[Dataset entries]
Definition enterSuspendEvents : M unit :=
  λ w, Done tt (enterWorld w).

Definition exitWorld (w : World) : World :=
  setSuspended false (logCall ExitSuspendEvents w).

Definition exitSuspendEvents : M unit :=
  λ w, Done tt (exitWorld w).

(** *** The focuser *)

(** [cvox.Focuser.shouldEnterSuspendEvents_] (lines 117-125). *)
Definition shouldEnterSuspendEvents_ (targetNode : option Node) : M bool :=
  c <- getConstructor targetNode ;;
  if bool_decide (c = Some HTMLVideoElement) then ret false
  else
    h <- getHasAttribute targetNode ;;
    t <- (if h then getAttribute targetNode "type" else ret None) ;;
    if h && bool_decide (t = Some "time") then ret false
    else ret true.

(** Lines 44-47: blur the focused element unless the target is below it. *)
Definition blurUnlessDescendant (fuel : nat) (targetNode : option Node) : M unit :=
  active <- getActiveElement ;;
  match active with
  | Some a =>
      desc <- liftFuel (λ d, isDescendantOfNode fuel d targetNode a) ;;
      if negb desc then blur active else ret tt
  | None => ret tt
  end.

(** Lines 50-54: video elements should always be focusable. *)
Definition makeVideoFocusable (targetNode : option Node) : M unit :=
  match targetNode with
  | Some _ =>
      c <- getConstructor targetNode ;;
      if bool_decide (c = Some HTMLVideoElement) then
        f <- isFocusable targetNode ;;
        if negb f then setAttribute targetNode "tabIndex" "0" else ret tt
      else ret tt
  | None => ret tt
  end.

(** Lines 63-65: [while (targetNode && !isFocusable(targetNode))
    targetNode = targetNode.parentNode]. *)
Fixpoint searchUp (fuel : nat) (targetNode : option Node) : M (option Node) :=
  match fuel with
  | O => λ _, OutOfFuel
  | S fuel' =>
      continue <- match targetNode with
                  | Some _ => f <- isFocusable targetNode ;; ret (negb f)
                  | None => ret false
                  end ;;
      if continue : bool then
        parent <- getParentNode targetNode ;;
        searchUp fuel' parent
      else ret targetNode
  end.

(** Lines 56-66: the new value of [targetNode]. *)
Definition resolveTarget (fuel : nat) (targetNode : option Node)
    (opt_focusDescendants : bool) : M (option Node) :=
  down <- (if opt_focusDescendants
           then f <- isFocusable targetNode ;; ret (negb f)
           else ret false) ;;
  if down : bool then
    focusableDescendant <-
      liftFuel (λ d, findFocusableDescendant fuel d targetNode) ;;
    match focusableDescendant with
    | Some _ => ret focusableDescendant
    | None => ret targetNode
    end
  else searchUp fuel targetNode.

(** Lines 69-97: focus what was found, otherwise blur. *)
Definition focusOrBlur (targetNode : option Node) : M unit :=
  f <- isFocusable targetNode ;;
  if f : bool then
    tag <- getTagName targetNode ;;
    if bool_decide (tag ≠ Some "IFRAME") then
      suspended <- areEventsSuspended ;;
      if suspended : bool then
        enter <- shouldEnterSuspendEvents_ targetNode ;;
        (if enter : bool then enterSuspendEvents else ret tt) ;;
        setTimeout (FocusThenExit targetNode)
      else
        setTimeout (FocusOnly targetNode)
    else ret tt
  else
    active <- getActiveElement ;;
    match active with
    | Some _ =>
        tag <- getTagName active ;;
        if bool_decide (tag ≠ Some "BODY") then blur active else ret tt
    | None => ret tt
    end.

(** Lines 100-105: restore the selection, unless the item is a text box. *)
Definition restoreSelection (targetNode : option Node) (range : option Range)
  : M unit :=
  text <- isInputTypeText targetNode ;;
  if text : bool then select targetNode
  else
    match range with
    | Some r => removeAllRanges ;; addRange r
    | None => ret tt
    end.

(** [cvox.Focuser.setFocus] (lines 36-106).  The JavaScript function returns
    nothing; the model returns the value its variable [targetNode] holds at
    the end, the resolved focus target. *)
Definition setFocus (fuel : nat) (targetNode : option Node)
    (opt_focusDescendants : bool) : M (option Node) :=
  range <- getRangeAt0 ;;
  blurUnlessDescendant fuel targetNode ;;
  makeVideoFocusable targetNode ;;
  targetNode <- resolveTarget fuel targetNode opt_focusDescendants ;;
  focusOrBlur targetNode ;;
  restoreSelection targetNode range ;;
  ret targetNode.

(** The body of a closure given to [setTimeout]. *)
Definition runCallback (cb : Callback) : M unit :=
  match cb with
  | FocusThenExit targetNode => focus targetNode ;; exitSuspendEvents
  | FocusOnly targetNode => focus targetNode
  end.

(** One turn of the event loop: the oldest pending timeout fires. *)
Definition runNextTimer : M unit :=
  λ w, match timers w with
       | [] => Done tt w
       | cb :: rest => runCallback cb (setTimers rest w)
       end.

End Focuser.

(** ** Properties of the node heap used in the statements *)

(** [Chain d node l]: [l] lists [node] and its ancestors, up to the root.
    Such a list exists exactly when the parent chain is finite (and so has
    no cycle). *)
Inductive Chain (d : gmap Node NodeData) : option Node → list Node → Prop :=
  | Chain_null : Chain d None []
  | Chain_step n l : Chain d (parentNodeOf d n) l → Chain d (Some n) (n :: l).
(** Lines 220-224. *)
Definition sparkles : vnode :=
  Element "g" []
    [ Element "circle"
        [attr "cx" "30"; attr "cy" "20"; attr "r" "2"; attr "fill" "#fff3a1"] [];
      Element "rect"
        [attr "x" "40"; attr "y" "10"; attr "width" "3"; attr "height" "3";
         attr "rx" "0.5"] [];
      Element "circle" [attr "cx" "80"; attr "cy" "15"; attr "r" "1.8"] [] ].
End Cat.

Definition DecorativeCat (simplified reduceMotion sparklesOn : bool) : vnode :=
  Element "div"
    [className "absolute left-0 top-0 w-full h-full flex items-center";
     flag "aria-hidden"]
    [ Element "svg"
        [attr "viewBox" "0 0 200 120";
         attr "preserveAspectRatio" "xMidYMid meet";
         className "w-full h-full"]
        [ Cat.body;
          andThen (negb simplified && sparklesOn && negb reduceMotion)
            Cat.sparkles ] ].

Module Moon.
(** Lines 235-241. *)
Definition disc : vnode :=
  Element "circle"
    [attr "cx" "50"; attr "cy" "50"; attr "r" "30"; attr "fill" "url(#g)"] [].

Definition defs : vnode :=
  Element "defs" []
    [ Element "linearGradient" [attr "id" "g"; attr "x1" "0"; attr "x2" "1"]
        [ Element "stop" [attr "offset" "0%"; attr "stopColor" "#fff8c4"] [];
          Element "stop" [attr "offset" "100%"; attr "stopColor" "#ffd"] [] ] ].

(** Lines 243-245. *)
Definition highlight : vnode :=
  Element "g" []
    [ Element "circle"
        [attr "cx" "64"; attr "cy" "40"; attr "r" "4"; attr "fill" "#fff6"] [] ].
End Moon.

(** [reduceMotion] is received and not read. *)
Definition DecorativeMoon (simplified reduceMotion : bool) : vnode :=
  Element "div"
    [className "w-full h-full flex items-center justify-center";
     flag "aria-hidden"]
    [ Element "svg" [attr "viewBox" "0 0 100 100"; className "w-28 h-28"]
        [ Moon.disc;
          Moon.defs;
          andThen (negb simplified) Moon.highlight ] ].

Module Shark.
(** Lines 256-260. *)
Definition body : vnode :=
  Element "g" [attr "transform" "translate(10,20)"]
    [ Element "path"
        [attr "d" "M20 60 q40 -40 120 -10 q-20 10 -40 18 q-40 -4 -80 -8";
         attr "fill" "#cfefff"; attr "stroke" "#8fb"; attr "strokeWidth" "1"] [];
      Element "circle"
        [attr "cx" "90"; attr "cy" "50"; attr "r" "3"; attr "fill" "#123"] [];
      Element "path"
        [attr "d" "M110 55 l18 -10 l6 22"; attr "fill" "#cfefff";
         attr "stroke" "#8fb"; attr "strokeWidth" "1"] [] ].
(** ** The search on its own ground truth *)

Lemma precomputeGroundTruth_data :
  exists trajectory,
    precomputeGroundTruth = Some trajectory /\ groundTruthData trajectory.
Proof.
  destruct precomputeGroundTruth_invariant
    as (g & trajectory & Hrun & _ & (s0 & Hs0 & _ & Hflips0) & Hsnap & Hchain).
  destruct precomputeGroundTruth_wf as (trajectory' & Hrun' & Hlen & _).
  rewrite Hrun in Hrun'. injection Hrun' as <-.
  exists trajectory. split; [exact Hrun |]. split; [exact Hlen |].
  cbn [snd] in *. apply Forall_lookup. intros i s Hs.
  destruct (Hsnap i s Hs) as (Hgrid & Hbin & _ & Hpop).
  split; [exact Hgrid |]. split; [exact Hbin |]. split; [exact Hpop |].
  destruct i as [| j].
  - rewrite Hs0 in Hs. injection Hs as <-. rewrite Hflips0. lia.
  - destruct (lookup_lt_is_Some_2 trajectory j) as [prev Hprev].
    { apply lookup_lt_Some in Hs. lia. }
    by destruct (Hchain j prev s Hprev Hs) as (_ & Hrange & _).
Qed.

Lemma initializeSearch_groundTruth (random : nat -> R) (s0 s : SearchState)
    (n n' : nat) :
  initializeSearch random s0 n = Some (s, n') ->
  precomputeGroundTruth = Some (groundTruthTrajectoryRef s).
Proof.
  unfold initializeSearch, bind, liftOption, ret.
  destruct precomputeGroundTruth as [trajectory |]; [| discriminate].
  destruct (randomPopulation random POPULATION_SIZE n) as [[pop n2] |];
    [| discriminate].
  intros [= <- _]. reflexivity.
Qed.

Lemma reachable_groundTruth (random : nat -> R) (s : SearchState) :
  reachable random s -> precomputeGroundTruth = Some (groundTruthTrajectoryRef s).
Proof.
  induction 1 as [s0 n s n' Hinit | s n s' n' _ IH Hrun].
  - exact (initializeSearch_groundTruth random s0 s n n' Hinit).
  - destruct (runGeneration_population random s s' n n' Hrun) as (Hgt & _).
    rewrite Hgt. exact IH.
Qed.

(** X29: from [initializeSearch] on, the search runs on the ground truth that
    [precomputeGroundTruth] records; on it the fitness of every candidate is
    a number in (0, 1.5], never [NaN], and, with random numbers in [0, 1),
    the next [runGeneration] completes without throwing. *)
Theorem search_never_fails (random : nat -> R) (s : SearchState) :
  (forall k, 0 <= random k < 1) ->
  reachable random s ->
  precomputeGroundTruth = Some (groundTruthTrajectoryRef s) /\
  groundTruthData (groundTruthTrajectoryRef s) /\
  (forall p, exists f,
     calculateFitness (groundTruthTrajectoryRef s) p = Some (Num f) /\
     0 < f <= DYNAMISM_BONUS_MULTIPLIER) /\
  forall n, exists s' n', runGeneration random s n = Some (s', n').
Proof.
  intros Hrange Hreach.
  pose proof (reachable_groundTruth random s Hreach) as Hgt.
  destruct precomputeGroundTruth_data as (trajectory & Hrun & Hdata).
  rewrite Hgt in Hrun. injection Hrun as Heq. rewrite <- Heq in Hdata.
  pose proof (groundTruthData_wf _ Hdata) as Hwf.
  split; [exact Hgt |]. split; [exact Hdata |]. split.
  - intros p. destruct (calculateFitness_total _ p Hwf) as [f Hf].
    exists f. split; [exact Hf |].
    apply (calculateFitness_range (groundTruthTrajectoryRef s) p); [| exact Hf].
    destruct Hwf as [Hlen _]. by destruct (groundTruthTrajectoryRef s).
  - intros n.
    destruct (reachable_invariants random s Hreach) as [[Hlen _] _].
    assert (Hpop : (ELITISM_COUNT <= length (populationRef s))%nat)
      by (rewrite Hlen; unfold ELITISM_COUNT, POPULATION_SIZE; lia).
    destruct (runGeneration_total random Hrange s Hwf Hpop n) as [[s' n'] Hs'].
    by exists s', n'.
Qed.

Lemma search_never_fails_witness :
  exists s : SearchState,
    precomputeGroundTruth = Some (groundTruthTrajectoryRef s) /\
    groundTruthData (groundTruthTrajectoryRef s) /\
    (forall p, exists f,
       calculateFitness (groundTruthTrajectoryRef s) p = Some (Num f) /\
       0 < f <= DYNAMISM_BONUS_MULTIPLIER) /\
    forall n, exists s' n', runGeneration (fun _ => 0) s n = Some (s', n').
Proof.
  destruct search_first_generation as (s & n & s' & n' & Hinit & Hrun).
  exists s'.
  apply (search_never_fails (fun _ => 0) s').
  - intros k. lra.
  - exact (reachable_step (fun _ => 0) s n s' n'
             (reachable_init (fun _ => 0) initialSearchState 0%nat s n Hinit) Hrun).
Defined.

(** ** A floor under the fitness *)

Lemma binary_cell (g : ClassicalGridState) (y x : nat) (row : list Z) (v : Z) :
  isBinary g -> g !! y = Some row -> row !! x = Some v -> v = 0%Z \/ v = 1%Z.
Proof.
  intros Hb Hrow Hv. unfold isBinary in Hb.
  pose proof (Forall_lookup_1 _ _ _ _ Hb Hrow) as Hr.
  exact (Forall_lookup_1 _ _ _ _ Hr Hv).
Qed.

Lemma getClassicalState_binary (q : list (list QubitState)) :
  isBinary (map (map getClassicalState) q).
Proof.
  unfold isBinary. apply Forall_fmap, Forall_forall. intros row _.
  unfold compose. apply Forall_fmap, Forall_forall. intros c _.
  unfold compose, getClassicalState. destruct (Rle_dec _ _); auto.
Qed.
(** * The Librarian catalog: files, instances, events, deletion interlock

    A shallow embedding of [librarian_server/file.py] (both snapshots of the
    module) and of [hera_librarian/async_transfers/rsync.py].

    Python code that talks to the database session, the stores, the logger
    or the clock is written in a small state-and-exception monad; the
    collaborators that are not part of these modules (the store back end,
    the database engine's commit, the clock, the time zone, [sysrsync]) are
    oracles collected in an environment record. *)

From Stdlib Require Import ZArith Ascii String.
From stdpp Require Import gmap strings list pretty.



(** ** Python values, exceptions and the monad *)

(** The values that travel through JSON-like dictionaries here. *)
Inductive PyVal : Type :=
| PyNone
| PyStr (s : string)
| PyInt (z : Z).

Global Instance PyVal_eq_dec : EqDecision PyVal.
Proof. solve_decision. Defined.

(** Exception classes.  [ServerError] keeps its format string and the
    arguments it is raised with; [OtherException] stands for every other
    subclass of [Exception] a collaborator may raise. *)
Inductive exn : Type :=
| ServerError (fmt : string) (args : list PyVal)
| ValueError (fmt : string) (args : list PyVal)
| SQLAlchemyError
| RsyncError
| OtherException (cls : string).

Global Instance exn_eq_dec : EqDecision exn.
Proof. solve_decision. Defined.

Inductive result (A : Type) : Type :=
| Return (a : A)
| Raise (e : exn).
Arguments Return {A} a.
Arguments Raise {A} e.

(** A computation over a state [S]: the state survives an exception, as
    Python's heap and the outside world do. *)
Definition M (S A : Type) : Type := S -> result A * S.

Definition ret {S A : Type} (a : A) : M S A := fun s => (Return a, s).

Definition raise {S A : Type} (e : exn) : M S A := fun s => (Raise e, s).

YOUR TASK> Report each line of the entries where the word "result" occurs.

SOLUTION FOR THIS EXERCISE>
Inductive result (A : Type) : Type :=
Definition M (S A : Type) : Type := S -> result A * S.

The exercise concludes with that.